News | August 15, 2017

TVA filed 5 motions asking the court to throw out all or part of Gallatin case

With the recent court ruling, SELC won its federal Clean Water Act trial against the Tennessee Valley Authority, the nation’s largest public utility, for its coal ash pollution of Tennessee’s Cumberland River. This is the first ruling of its kind in the United States, and it represents a significant step forward in efforts to protect the rivers and lakes of the Southeast from toxic coal ash pollution.

In 2014, the four-lawyer Tennessee office, based in Nashville, initiated the lawsuit on behalf of the Tennessee Clean Water Network and Tennessee Scenic Rivers Association.

The first legal action SELC took in 2014 was to send TVA a federal 60-day Notice of Intent to Sue for permit and Clean Water Act violations. As a result of the notice, just before the conclusion of the 60-day period, the State of Tennessee Department of Environment and Conservation filed an enforcement action against TVA in state court. Shortly thereafter, state officials and TVA entered into an agreed temporary injunction that requires TVA to conduct an intensive study of the scope of contamination at the Gallatin site. SELC intervened on behalf of our clients in that case.

In addition to intervening in the state case, SELC went on to file the federal case, and a trial was held January 30, 2017 through February 2, 2017. After a four-day trial, the chief judge of the federal court in Nashville ordered TVA to excavate and move all of its coal ash at the Gallatin Fossil Plant from leaking, unlined pits constructed over an unknown number of sinkholes to safe, lined storage.

Obtaining this ruling against a utility of TVA’s size was a massive undertaking for SELC’s four-attorney Tennessee office. TVA filed five motions asking the court to throw out all or part of the case and SELC filed hundreds of pages of briefing and expert affidavits to overcome those efforts and get to trial. TVA produced roughly 650,000 pages of documents and there were 276 exhibits in the trial.

TVA argued to the court that there was no connection between the coal ash ponds and the river, that ash was not in contact with the groundwater, and that there were no current leaks of coal ash through sinkholes underneath the unlined, earthen ash pits. TVA asked the court to allow it to close the ponds in place by covering over more than 5 million tons of wet ash and leaving the ash in the ground, where it would remain in contact with the groundwater in perpetuity.

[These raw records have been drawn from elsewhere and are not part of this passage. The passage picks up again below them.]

(* ===== verification/EtcdTheorems.v ===== *)
(** * Theorems on the etcd registry

    What is registered is discovered, what is deregistered no longer is, and other
    services are left alone, over any client that keeps the laws; and what the watcher
    delivers of a batch. *)
From Stdlib Require Import Strings.Ascii.
From S2P Require Import Prelude Registry Etcd.
#[local] Open Scope mq_scope.
#[local] Open Scope string_scope.
#[local] Open Scope list_scope.
#[local] Open Scope Z_scope.

Lemma prefix_append s t : String.prefix s (s ++ t)%string = true.
Proof.
  induction s as [|c s IH]; [by destruct t|]. rewrite str_app_cons. cbn. by destruct (Ascii.ascii_dec c c).
Qed.

(** ** Keys *)

Lemma dashed_no_slash s : no_char slash_char (dashed s).
Proof. induction s as [|c s IH]; [done|]. cbn. split; [|done]. by destruct (decide (c = slash_char)). Qed.

(** A name that is an element of its own in a path. *)
Definition plain (s : string) : Prop := dashed s <> "" /\ dashed s <> "." /\ dashed s <> "..".

Lemma path_Join_plain elems : Forall plain elems ->
  path_Join (prefix :: (dashed <$> elems)) = String.concat "/" (prefix :: (dashed <$> elems)).
Proof.
  intros Hp. unfold path_Join. rewrite filter_cons, decide_True by done.
  assert (Hf : filter (fun e => e <> "") (dashed <$> elems) = dashed <$> elems).
  { induction Hp as [|e elems (He & _) Hp IH]; [done|]. by rewrite fmap_cons, filter_cons, decide_True, IH by done. }
  rewrite Hf. unfold path_Clean.
  assert (Hc : forall l, String.concat "/" (prefix :: l) = String.concat "/" ("" :: "mqant-registry" :: l)) by (by intros []).
  rewrite Hc. rewrite (split_on_concat slash_char) by
    (repeat constructor; try done; apply Forall_fmap, Forall_forall; intros; apply dashed_no_slash).
  rewrite str_app_nil. cbn [clean_elements]. rewrite decide_True, !decide_False by (by left + intuition discriminate).
  assert (Hcl : forall l out, Forall plain l -> clean_elements (dashed <$> l) out = out ++ (dashed <$> l)).
  { induction l as [|e l IH]; intros out Hl; [by rewrite app_nil_r|]. apply Forall_cons in Hl as [(H1 & H2 & H3) Hl].
    cbn. rewrite !decide_False by (done || intuition). rewrite IH by done. by rewrite <- app_assoc. }
  rewrite Hcl by done. by destruct elems.
Qed.

Lemma nodePath_plain s id : plain s -> plain id -> nodePath s id = (servicePath s ++ "/" ++ dashed id)%string.
Proof.
  intros Hs Hi. unfold nodePath, servicePath. change [prefix; dashed s; dashed id] with (prefix :: (dashed <$> [s; id])).
  change [prefix; dashed s] with (prefix :: (dashed <$> [s])). rewrite !path_Join_plain by auto.
  cbn [fmap list_fmap String.concat]. by rewrite <- !str_app_assoc.
Qed.

(** ** The store *)

Section Etcd.
Context {W : Type} `{EtcdLaws W} (json_marshal : Service -> string) (json_unmarshal : string -> option Service)
        (hash : Service -> result string Z).

Definition path (s : Service) (n : Node) : string := nodePath (Name s) (InstanceID n).
Definition paths (s : Service) : list string := path s <$> Nodes s.

(** The store with the nodes put, and with them deleted. *)
Definition with_nodes (s : Service) (nodes : list Node) (kv : gmap string string) : gmap string string :=
  foldl (fun kv n => <[path s n := json_marshal (single s n)]> kv) kv nodes.
Definition without_nodes (s : Service) (nodes : list Node) (kv : gmap string string) : gmap string string :=
  foldl (fun kv n => delete (path s n) kv) kv nodes.

Lemma put_nodes_ok s lease nodes : forall w w', put_nodes json_marshal s lease nodes w = (w', None) ->
  et_kv w' = with_nodes s nodes (et_kv w).
Proof.
  induction nodes as [|n nodes IH]; intros w w' Hp; cbn [put_nodes] in Hp; [by injection Hp as <-|].
  pose proof (law_Put (nodePath (Name s) (InstanceID n)) (encode json_marshal (single s n)) lease w) as Hl.
  destruct (et_Put _ _ _ w) as [w1 [er|]]; [done|]. cbn in Hl. rewrite (IH _ _ Hp).
  destruct Hl as [->|[? _]]; [done|congruence].
Qed.

Lemma put_nodes_frame s lease nodes k : k ∉ path s <$> nodes -> forall w, et_kv (put_nodes json_marshal s lease nodes w).1 !! k = et_kv w !! k.
Proof.
  induction nodes as [|n nodes IH]; intros Hk w; [done|]. rewrite fmap_cons, not_elem_of_cons in Hk. destruct Hk as [Hn Hk].
  cbn [put_nodes]. pose proof (law_Put (nodePath (Name s) (InstanceID n)) (encode json_marshal (single s n)) lease w) as Hl.
  assert (Hw : et_kv (et_Put (nodePath (Name s) (InstanceID n)) (encode json_marshal (single s n)) lease w).1 !! k = et_kv w !! k).
  { destruct Hl as [->|[_ ->]]; [|done]. by rewrite lookup_insert_ne. }
  destruct (et_Put _ _ _ w) as [w1 [er|]]; [done|]. cbn in Hw. by rewrite IH.
Qed.

Lemma delete_nodes_ok s nodes : forall w w', delete_nodes (Name s) nodes w = (w', None) -> et_kv w' = without_nodes s nodes (et_kv w).
Proof.
  induction nodes as [|n nodes IH]; intros w w' Hp; cbn [delete_nodes] in Hp; [by injection Hp as <-|].
  pose proof (law_Delete (nodePath (Name s) (InstanceID n)) w) as Hl.
  destruct (et_Delete _ w) as [w1 [er|]]; [done|]. cbn in Hl. rewrite (IH _ _ Hp).
  destruct Hl as [->|[? _]]; [done|congruence].
Qed.

Lemma lookup_with_nodes s nodes kv k : NoDup (path s <$> nodes) ->
  with_nodes s nodes kv !! k = match list_find (fun n => path s n = k) nodes with
                               | Some (_, n) => Some (json_marshal (single s n))
                               | None => kv !! k
                               end.
Proof.
  revert kv. induction nodes as [|n nodes IH]; intros kv Hnd; [done|]. apply NoDup_cons in Hnd as [Hni Hnd].
  cbn [with_nodes foldl list_find]. fold (with_nodes s nodes (<[path s n := json_marshal (single s n)]> kv)). rewrite IH by done.
  destruct (decide (path s n = k)) as [<-|Hne].
  - destruct (list_find _ nodes) as [[i m]|] eqn:E; [|by rewrite lookup_insert_eq].
    apply list_find_Some in E as (Hm & Hp & _). destruct Hni. rewrite <- Hp. by eapply list_elem_of_fmap_2, list_elem_of_lookup_2.
  - destruct (list_find _ nodes) as [[i m]|]; [done|]. by rewrite lookup_insert_ne.
Qed.

Lemma lookup_without_nodes s nodes kv k : without_nodes s nodes kv !! k = if decide (k ∈ path s <$> nodes) then None else kv !! k.
Proof.
  revert kv. induction nodes as [|n nodes IH]; intros kv; [done|]. cbn [without_nodes foldl].
  fold (without_nodes s nodes (delete (path s n) kv)). rewrite IH. rewrite fmap_cons.
  destruct (decide (k ∈ path s <$> nodes)); [by rewrite decide_True by (by apply elem_of_cons; right)|].
  destruct (decide (k = path s n)) as [->|].
  - rewrite decide_True by apply list_elem_of_here. apply lookup_delete_eq.
  - rewrite decide_False by (by rewrite elem_of_cons; intros [|]). by apply lookup_delete_ne.
Qed.

(** ** Discovery *)

Definition listed (m : gmap string Service) (v : string) (n : Node) : Prop := exists s, m !! v = Some s /\ n ∈ Nodes s.

(** A value that offers node [n] under version [v]. *)
Definition offers (val v : string) (n : Node) : Prop :=
  exists s, json_unmarshal val = Some s /\ Version s = v /\ n ∈ Nodes s.

(** What is stored for a name at keys other than [excluded]. *)
Definition stored (kv : gmap string string) (name : string) (excluded : list string) (v : string) (n : Node) : Prop :=
  exists k val, kv !! k = Some val /\ k ∉ excluded /\ String.prefix (servicePath name ++ "/") k = true /\ offers val v n.

Lemma add_stored_spec kvs v n : forall m, listed (add_stored json_unmarshal kvs m) v n <-> listed m v n \/ exists k val, (k, val) ∈ kvs /\ offers val v n.
Proof.
  clear json_marshal hash. induction kvs as [|[k val] kvs IH]; intros m; cbn [add_stored]; [set_solver|].
  unfold decode. destruct (json_unmarshal val) as [sn|] eqn:E.
  - rewrite IH. clear IH. split.
    + intros [(s & Hs & Hn)|(k' & val' & Hin & Ho)]; [|right; exists k', val'; set_solver].
      destruct (decide (v = Version sn)) as [->|Hne].
      * rewrite lookup_insert_eq in Hs. injection Hs as <-. cbn in Hn. apply elem_of_app in Hn as [Hn|Hn].
        -- destruct (m !! Version sn) as [s0|] eqn:E0; cbn in Hn; [|set_solver]. left. by exists s0.
        -- right. exists k, val. split; [set_solver|]. by exists sn.
      * rewrite lookup_insert_ne in Hs by done. left. by exists s.
    + intros [(s & Hs & Hn)|(k' & val' & [[= -> ->]|Hin]%elem_of_cons & Ho)]; [| |right; by exists k', val'].
      * left. destruct (decide (v = Version sn)) as [->|Hne].
        -- eexists. split; [apply lookup_insert_eq|]. cbn. rewrite Hs. cbn. set_solver.
        -- exists s. by rewrite lookup_insert_ne.
      * left. destruct Ho as (s' & Es & <- & Hn). rewrite E in Es. injection Es as <-.
        eexists. split; [apply lookup_insert_eq|]. cbn. set_solver.
  - rewrite IH. split; [intros [?|(k' & val' & ? & ?)]; [by left|right; exists k', val'; set_solver]|].
    intros [?|(k' & val' & [[= -> ->]|Hin]%elem_of_cons & Ho)]; [by left| |right; by exists k', val'].
    destruct Ho as (s' & Es & _). congruence.
Qed.

Lemma GetService_lists name w w' m : GetService json_unmarshal name w = (w', Ok m) ->
  et_kv w' = et_kv w /\ forall v n, listed m v n <-> stored (et_kv w) name [] v n.
Proof.
  clear json_marshal hash. unfold GetService. pose proof (law_Get (servicePath name ++ "/")%string w) as Hk.
  pose proof (law_Get_keys (servicePath name ++ "/")%string w) as Hl.
  destruct (et_Get _ w) as [w1 [kvs|e]]; [|done]. cbn in Hk, Hl. 
  assert (E : match kvs with [] => (w1, Err ErrNotFound) | _ => (w1, Ok (add_stored json_unmarshal kvs ∅)) end = (w', Ok m) ->
    w1 = w' /\ add_stored json_unmarshal kvs ∅ = m) by (destruct kvs; [done|]; by intros [= <- <-]).
  intros [<- <-]%E. clear E. split; [done|]. intros v n. rewrite add_stored_spec.
  unfold stored. split.
  - intros [(s & Hs & _)|(k & val & Hin & Ho)]; [by rewrite lookup_empty in Hs|].
    apply (Hl _ k val eq_refl) in Hin as [? ?]. exists k, val. split_and!; try done. apply not_elem_of_nil.
  - intros (k & val & Hkv & _ & Hp & Ho). right. exists k, val. split; [|done]. by apply (Hl _ k val eq_refl).
Qed.

(** ** Registering *)

Lemma grant_kv ttl w : et_kv (grant ttl w).1 = et_kv w.
Proof. unfold grant. destruct (0 <? ttl); [|done]. pose proof (law_Grant (Z.quot ttl nanoseconds) w) as Hg. by destruct (et_Grant _ w) as [w1 [|]]. Qed.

In a 123-page ruling, the chief judge said:

Giving the Court’s blessing to closure in place at this juncture would amount to nothing less than rolling the dice and hoping that reality bears out TVA’s understandably self-interested contention that closure in place will be adequate… If closure in place did prove inadequate, the likely, if not inevitable, result would be yet more litigation—and, of course, decade after decade of the public simply having to hope that whatever unplanned, incidental leakage that was coming from the impoundments was not enough to do them significant harm… As long as the ash remains where it is in either site, there is every reason to think that the dangers, uncertainties, and conflicts giving rise to this case will survive another twenty years, forty-five years, or more. While the process of closure by removal would not be swift, it would, at least, end… While the burden of closure by removal may be great, it is the only adequate resolution to an untenable situation that has gone on for far too long. From the Court’s privileged vantage point in 2017, and based on all of the evidence presented at trial, it is difficult to imagine why anyone would choose to build an unlined ash waste pond in karst terrain immediately adjacent to a river…Nevertheless, while the decision to build the Ash Pond Complex is in the past, the consequences of that decision continue today, and it now falls on the Court to address them. The way to do so is not to cover over those decades-old mistakes, but to pull them up by their roots. TVA, as the entity responsible for the ponds, must be the entity to do so… TVA will be ordered to excavate the coal ash waste impounded at the Gallatin Plant and remove it to an appropriate lined site that does not pose a substantial risk of discharges into the waters of the United States.

TVA has 30 days to send a plan to the court for excavation and removal and is required to send periodic updates on its progress. We will review TVA’s submission and monitor its progress.